Structure-activity relationships of alkylphosphocholine derivatives: antineoplastic action on brain tumor cell lines in vitro.

Erucylphosphocholine (ErPC) is a promising candidate for the treatment of human brain tumors. The aim of the present study was to investigate whether structural modifications of ErPC would improve its antineoplastic activity in vitro. The novel alkylphosphocholine (APC) derivatives docosenyl-( cis-10,11)-phosphocholine, tricosenyl-( cis-12,13)-phosphocholine, heneicosenyl-( cis-12,13)-phosphocholine and erucyl- N, N, N-trimethylpropanolaminophosphate all reduced cell growth and viability of rat and human astrocytoma/glioblastoma (AC/GBM) cell lines (C6, T98G, U87MG, A172) and had improved antineoplastic activity when compared to the prototypical APC hexadecylphosphocholine (HePC).

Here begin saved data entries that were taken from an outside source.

(** X10: every entry of a store parsed from the simple format has a trimmed
    key without [=] and a trimmed value without line terminator. *)
Theorem X10_parsed_entries_are_trimmed (content k v : string) :
  RuleA.parseSimpleFormat content !! k = Some v ->
  JS.trim k = k /\ JS.trim v = v
  /\ Regex.all_chars Regex.not_eq_sign k = true
  /\ Regex.all_chars Regex.is_dot v = true.
Proof.
  unfold RuleA.parseSimpleFormat.
  destruct (decide (k = "__proto__")) as [->|Hproto];
    [by rewrite fold_parse_lookup_proto, lookup_empty|].
  rewrite (fold_parse_lookup _ _ _ _ Hproto).
  intros [(_ & l & _ & _ & (_ & key & value & Hkv & -> & ->) & _)|[H _]];
    [|by rewrite lookup_empty in H].
  destruct Hkv as (_ & _ & Hk & Hv).
  rewrite !trim_idem. repeat split; by apply all_chars_trim.
Qed.

Lemma X10_parsed_entries_witness :
  JS.trim "NEXT_PUBLIC_B" = "NEXT_PUBLIC_B" /\ JS.trim "because" = "because"
  /\ Regex.all_chars Regex.not_eq_sign "NEXT_PUBLIC_B" = true
  /\ Regex.all_chars Regex.is_dot "because" = true.
Proof.
  apply (X10_parsed_entries_are_trimmed
           (Sample.unlines
              [ "# justifications";
                Sample.entry_line " NEXT_PUBLIC_B " "  because  " ])).
  vm_compute. reflexivity.
Defined.

(** ** The process-wide aggregate of version A *)

Lemma lint_process_A h cwd rcPath program p lines justifications :
  RuleA.readJustificationsFile h cwd rcPath = (lines, Return justifications) ->
  fst (RuleA.lint h cwd rcPath program p)
  = {| RuleA.eslintPluginNextPublic :=
         Some {| RuleA.allFoundVariables :=
                   from_option RuleA.allFoundVariables ∅
                     (RuleA.eslintPluginNextPublic p)
                   ∪ foundVariables
                       (traverse (RuleA.enter justifications) program initial);
                 RuleA.processed :=
                   from_option RuleA.processed false
                     (RuleA.eslintPluginNextPublic p);
                 RuleA.exitListenerAdded :=
                   from_option RuleA.exitListenerAdded true
                     (RuleA.eslintPluginNextPublic p) |};
       RuleA.exitListeners :=
         match RuleA.eslintPluginNextPublic p with
         | Some _ => RuleA.exitListeners p
         | None => S (RuleA.exitListeners p)
         end;
       RuleA.console := RuleA.console p ++ lines |}.
Proof.
  intros Hload. unfold RuleA.lint, RuleA.create. rewrite Hload.
  destruct p as [[g|] listeners out]; reflexivity.
Qed.

Lemma lint_files_with_global h cwd rcPath lines justifications programs :
  RuleA.readJustificationsFile h cwd rcPath = (lines, Return justifications) ->
  forall p g,
    RuleA.eslintPluginNextPublic p = Some g ->
    RuleA.eslintPluginNextPublic (lint_files h cwd rcPath programs p)
    = Some {| RuleA.allFoundVariables :=
                RuleA.allFoundVariables g
                ∪ ⋃ (map (fun program =>
                            foundVariables
                              (traverse (RuleA.enter justifications) program
                                 initial)) programs);
              RuleA.processed := RuleA.processed g;
              RuleA.exitListenerAdded := RuleA.exitListenerAdded g |}
    /\ RuleA.exitListeners (lint_files h cwd rcPath programs p)
       = RuleA.exitListeners p.
Proof.
  intros Hload. unfold lint_files.
  induction programs as [|program programs IH]; intros p g Hg; cbn [fold_left map].
  - rewrite Hg. cbn. rewrite union_empty_r_L. by destruct g.
  - rewrite (lint_process_A _ _ _ program p _ _ Hload), Hg. cbn [from_option].
    edestruct IH as [-> ->]; [reflexivity|]. cbn. by rewrite union_assoc_L.
Qed.

(** X11: several files linted in one process that had no global object.
    However many files there are, one exit listener is registered; the
    global set is the union of the names found in the files; and the
    listener prints the size of that set and empties it. *)
Theorem X11_aggregate_over_files
  (h : Host) (cwd : path) (rcPath : option string) (lines : list string)
  (justifications : JustificationStore) (program : Node)
  (programs : list Node) (p : RuleA.Process) :
  RuleA.readJustificationsFile h cwd rcPath = (lines, Return justifications) ->
  RuleA.eslintPluginNextPublic p = None ->
  let all :=
    ⋃ (map (fun program =>
              foundVariables
                (traverse (RuleA.enter justifications) program initial))
         (program :: programs)) in
  let p' := lint_files h cwd rcPath (program :: programs) p in
  RuleA.exitListeners p' = S (RuleA.exitListeners p)
  /\ RuleA.eslintPluginNextPublic p'
     = Some {| RuleA.allFoundVariables := all; RuleA.processed := false;
               RuleA.exitListenerAdded := true |}
  /\ RuleA.exit_listener p'
     = Return {| RuleA.eslintPluginNextPublic :=
                   Some {| RuleA.allFoundVariables := ∅;
                           RuleA.processed := false;
                           RuleA.exitListenerAdded := true |};
                 RuleA.exitListeners := S (RuleA.exitListeners p);
                 RuleA.console :=
                   RuleA.console p'
                   ++ ["Found a total of " +:+ JS.of_nat (size all)
                         +:+ " unique NEXT_PUBLIC variables across all files."] |}.
Proof.
  intros Hload Hnone all p'.
  assert (RuleA.eslintPluginNextPublic p'
          = Some {| RuleA.allFoundVariables := all; RuleA.processed := false;
                    RuleA.exitListenerAdded := true |}
          /\ RuleA.exitListeners p' = S (RuleA.exitListeners p)) as [Hg Hl].
  { subst p' all. cbn [map union_list].
    change (lint_files h cwd rcPath (program :: programs) p)
      with (lint_files h cwd rcPath programs
              (fst (RuleA.lint h cwd rcPath program p))).
    rewrite (lint_process_A _ _ _ program p _ _ Hload), Hnone.
    cbn [from_option].
    edestruct (lint_files_with_global h cwd rcPath lines justifications
                 programs Hload) as [-> ->]; [reflexivity|].
    cbn. by rewrite union_empty_l_L. }
  split; [done|]. split; [done|].
  unfold RuleA.exit_listener. rewrite Hg, Hl. done.
Qed.

Lemma X11_aggregate_over_files_witness :
  let programs :=
    [ Sample.const_decl "url" (Sample.static_access "NEXT_PUBLIC_API_URL");
      Sample.const_decl "key" (Identifier "NEXT_PUBLIC_API_KEY");
      Sample.const_decl "again" (Identifier "NEXT_PUBLIC_API_URL") ] in
  let p' := lint_files Sample.bare_host ["proj"] None programs Sample.fresh_process in
  RuleA.exitListeners p' = 1
  /\ (RuleA.console <$> match RuleA.exit_listener p' with
                        | Return p'' => Some p''
                        | Throws _ => None
                        end)
     = Some [RuleA.no_file_message; RuleA.no_file_message; RuleA.no_file_message;
             "Found a total of 2 unique NEXT_PUBLIC variables across all files."].
Proof.
  cbv zeta.
  destruct (X11_aggregate_over_files Sample.bare_host ["proj"] None
              [RuleA.no_file_message] ∅
              (Sample.const_decl "url" (Sample.static_access "NEXT_PUBLIC_API_URL"))
              [ Sample.const_decl "key" (Identifier "NEXT_PUBLIC_API_KEY");
                Sample.const_decl "again" (Identifier "NEXT_PUBLIC_API_URL") ]
              Sample.fresh_process eq_refl eq_refl) as (Hl & _ & He).
  split; [exact Hl|]. rewrite He. vm_compute. reflexivity.
Defined.

(** ** Errors of the loaders *)

Lemma read_and_parse_throws h p e :
  RuleA.read_and_parse h p = Throws e ->
  e = ReadError /\ (fs h !! p = Some Unreadable \/ fs h !! p = None).
Proof.
  unfold RuleA.read_and_parse, readFileSync.
  destruct (fs h !! p) as [[content|]|]; [done| |]; intros [= <-]; auto.
Qed.

Lemma existsSync_true h p : existsSync h p = true -> fs h !! p <> None.
Proof. unfold existsSync. by destruct (fs h !! p). Qed.

Lemma search_throws h cwd e :
  snd (RuleA.search h cwd) = Throws e ->
  e = ReadError
  /\ exists d, d ∈ self_and_ancestors cwd /\ fs h !! rc_file d = Some Unreadable.
Proof.
  induction cwd as [|c parent IH]; [done|]. rewrite search_cons.
  destruct (existsSync h (rc_file (c :: parent))) eqn:Hex.
  - cbn [snd]. intros [-> [Hu|Hn]]%read_and_parse_throws.
    + split; [done|]. exists (c :: parent). split; [apply list_elem_of_here|done].
    + by apply existsSync_true in Hex.
  - intros H. destruct (IH H) as (-> & d & Hd & Hu). split; [done|].
    exists d. split; [by apply list_elem_of_further | done].
Qed.

(** X12: the only error of the loader of version A is the read error, and
    it is thrown only when the file the loader picked exists and cannot be
    read: the explicit path, or a [.nextpublicrc] in the working directory or
    in one of its ancestors below the root. *)
Theorem X12_loader_throws_only_on_unreadable_sidecar
  (h : Host) (cwd : path) (rcPath : option string) (e : error) :
  snd (RuleA.readJustificationsFile h cwd rcPath) = Throws e ->
  e = ReadError
  /\ exists p,
      fs h !! p = Some Unreadable
      /\ (RuleA.customRcPath cwd rcPath = Some p
          \/ exists d, d ∈ self_and_ancestors cwd /\ p = rc_file d).
Proof.
  unfold RuleA.readJustificationsFile.
  assert (snd (RuleA.search h cwd) = Throws e ->
          e = ReadError
          /\ exists p,
              fs h !! p = Some Unreadable
              /\ (RuleA.customRcPath cwd rcPath = Some p
                  \/ exists d, d ∈ self_and_ancestors cwd /\ p = rc_file d))
    as Hsearch.
  { intros (-> & d & Hd & Hu)%search_throws. split; [done|].
    exists (rc_file d). split; [done|]. right. by exists d. }
  destruct (RuleA.customRcPath cwd rcPath) as [p|]; [|done].
  destruct (existsSync h p) eqn:Hex; [|done].
  cbn [snd]. intros [-> [Hu|Hn]]%read_and_parse_throws.
  - split; [done|]. exists p. auto.
  - by apply existsSync_true in Hex.
Qed.
(** * radio / preprocessing: nodule geometry, sampling and patch tiling

    A shallow embedding of [preprocessing/ct_masked_batch.py] (class
    [CTImagesMaskedBatch]) and [preprocessing/patches.py]
    ([put_patches_numba], [assemble_patches]).

    Numeric model.  NumPy [int64] values are unbounded integers [Z].  The
    [float64] arithmetic of [_fit_into_bounds] and of the share product of
    [sample_nodules] is that of module [F64]: a finite value is a rational
    on the binary64 grid, every operation rounds to the nearest such value
    with ties to even, and infinities and NaN are values of their own (the
    sign of zero is not tracked).  The other [float64] values (mask
    geometry, nodule sizes, the uniform draws of random boxes) are exact
    rationals [Q]: there rounding error, infinities and NaN are outside the
    model.  Draws from [np.random] are explicit inputs. *)

From Stdlib Require Import ZArith QArith Qabs Qround Qpower Lqa.
From Stdlib Require Import List String Bool Lia.
Import ListNotations.

Local Open Scope Z_scope.

(** ** NumPy scalar operations *)

Module Np.

(** [np.rint]: round to the nearest integer, ties to the even one. *)
Definition rint (x : Q) : Z :=
  let f := Qfloor x in
  match Qcompare (x - inject_Z f) (1 # 2) with
  | Lt => f
  | Gt => f + 1
  | Eq => if Z.even f then f else f + 1
  end.

(** [x.astype(np.int)] and [int(x)] on a float: truncation toward zero. *)
Definition astype_int (x : Q) : Z :=
  if Qle_bool 0 x then Qfloor x else Qceiling x.

End Np.

(** Triples indexed by axis, in the order (z, y, x) of the source. *)
Inductive axis := Az | Ay | Ax.

Definition vec3 (A : Type) : Type := (A * A * A)%type.

Definition ax {A} (a : axis) (v : vec3 A) : A :=
  match a, v with
  | Az, (z, _, _) => z
  | Ay, (_, y, _) => y
  | Ax, (_, _, x) => x
  end.

Definition vmap {A B} (f : A -> B) (v : vec3 A) : vec3 B :=
  let '(z, y, x) := v in (f z, f y, f x).

Definition vmap2 {A B C} (f : A -> B -> C) (u : vec3 A) (v : vec3 B) : vec3 C :=
  let '(a, b, c) := u in let '(z, y, x) := v in (f a z, f b y, f c x).

(** ** Arrays

    A 3-d [ndarray] is a list of planes, each a list of rows. *)

Definition array3 (A : Type) : Type := list (list (list A)).

(** [np.zeros_like]. *)
Definition zeros_like (a : array3 Q) : array3 Q :=
  map (map (map (fun _ => 0%Q))) a.

(** ** Exceptions, diagnostics *)

Inductive exn :=
| AttributeError
| IndexError
| ValueError
| TypeError
| OverflowError
| NameError (name : string).

Inductive outcome (A : Type) :=
| Return (a : A)
| Raise (e : exn).
Arguments Return {A} a.
Arguments Raise {A} e.

(** ** IEEE 754 binary64

    A [float64] value is a rational, an infinity or NaN; an operation gives
    the exact result rounded to the nearest binary64 number, ties to the
    even one, with overflow to an infinity.  The sign of a zero is not
    kept: a zero divisor is read as [+0.0]. *)

Module F64.

Inductive t :=
| Fin (q : Q)
| Inf (negative : bool)
| NaN.

Definition pow2 (e : Z) : Q := Qpower 2 e.

(** [floor (log2 |q|)], for [q] other than zero. *)
Definition ilog2 (q : Q) : Z :=
  let e := Z.log2 (Z.abs (Qnum q)) - Z.log2 (Zpos (Qden q)) in
  if Qle_bool (pow2 e) (Qabs q) then e else e - 1.

(** The exponent of the unit in the last place of the binary64 numbers
    around [q]: 53 significant bits, least exponent -1022. *)
Definition grid (q : Q) : Z := Z.max (ilog2 q) (-1022) - 52.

However, the four cell lines differed in their sensitivity to the APC derivatives. A172 cells were most sensitive to their cytostatic action and T98G cells to their cytotoxic action. The LC(50) values for T98G cells after a 72-h exposure to the novel derivatives varied between 25 and 54 microM compared to 45+/-8.1 microM for ErPC. Complete killing of T98G cells was obtained with all derivatives at 90 microM. Structural modifications of the chain length of the alcohol moiety as well as changing the position of the double bond within the alkyl chain improved cytotoxicity of the APC in C6 and A172 cells and to a lesser extent in T98G cells, whereas U87MG cells showed almost similar sensitivities to the novel drugs and ErPC. Increasing the distance between the phosphorus and nitrogen atoms within the polar phosphocholine group did not alter antineoplastic activity but modified physicochemical characteristics, e.g. increased the solubility in water. In a similar manner to ErPC, all derivatives induced growth arrest in the G(2)/M phase of the cell cycle and apoptotic cell death. Importantly, none of the derivatives showed hemolytic activity. As there was no clear superiority of any of the novel derivatives, ErPC remains the leading APC derivative for future clinical trials in brain tumor chemotherapy.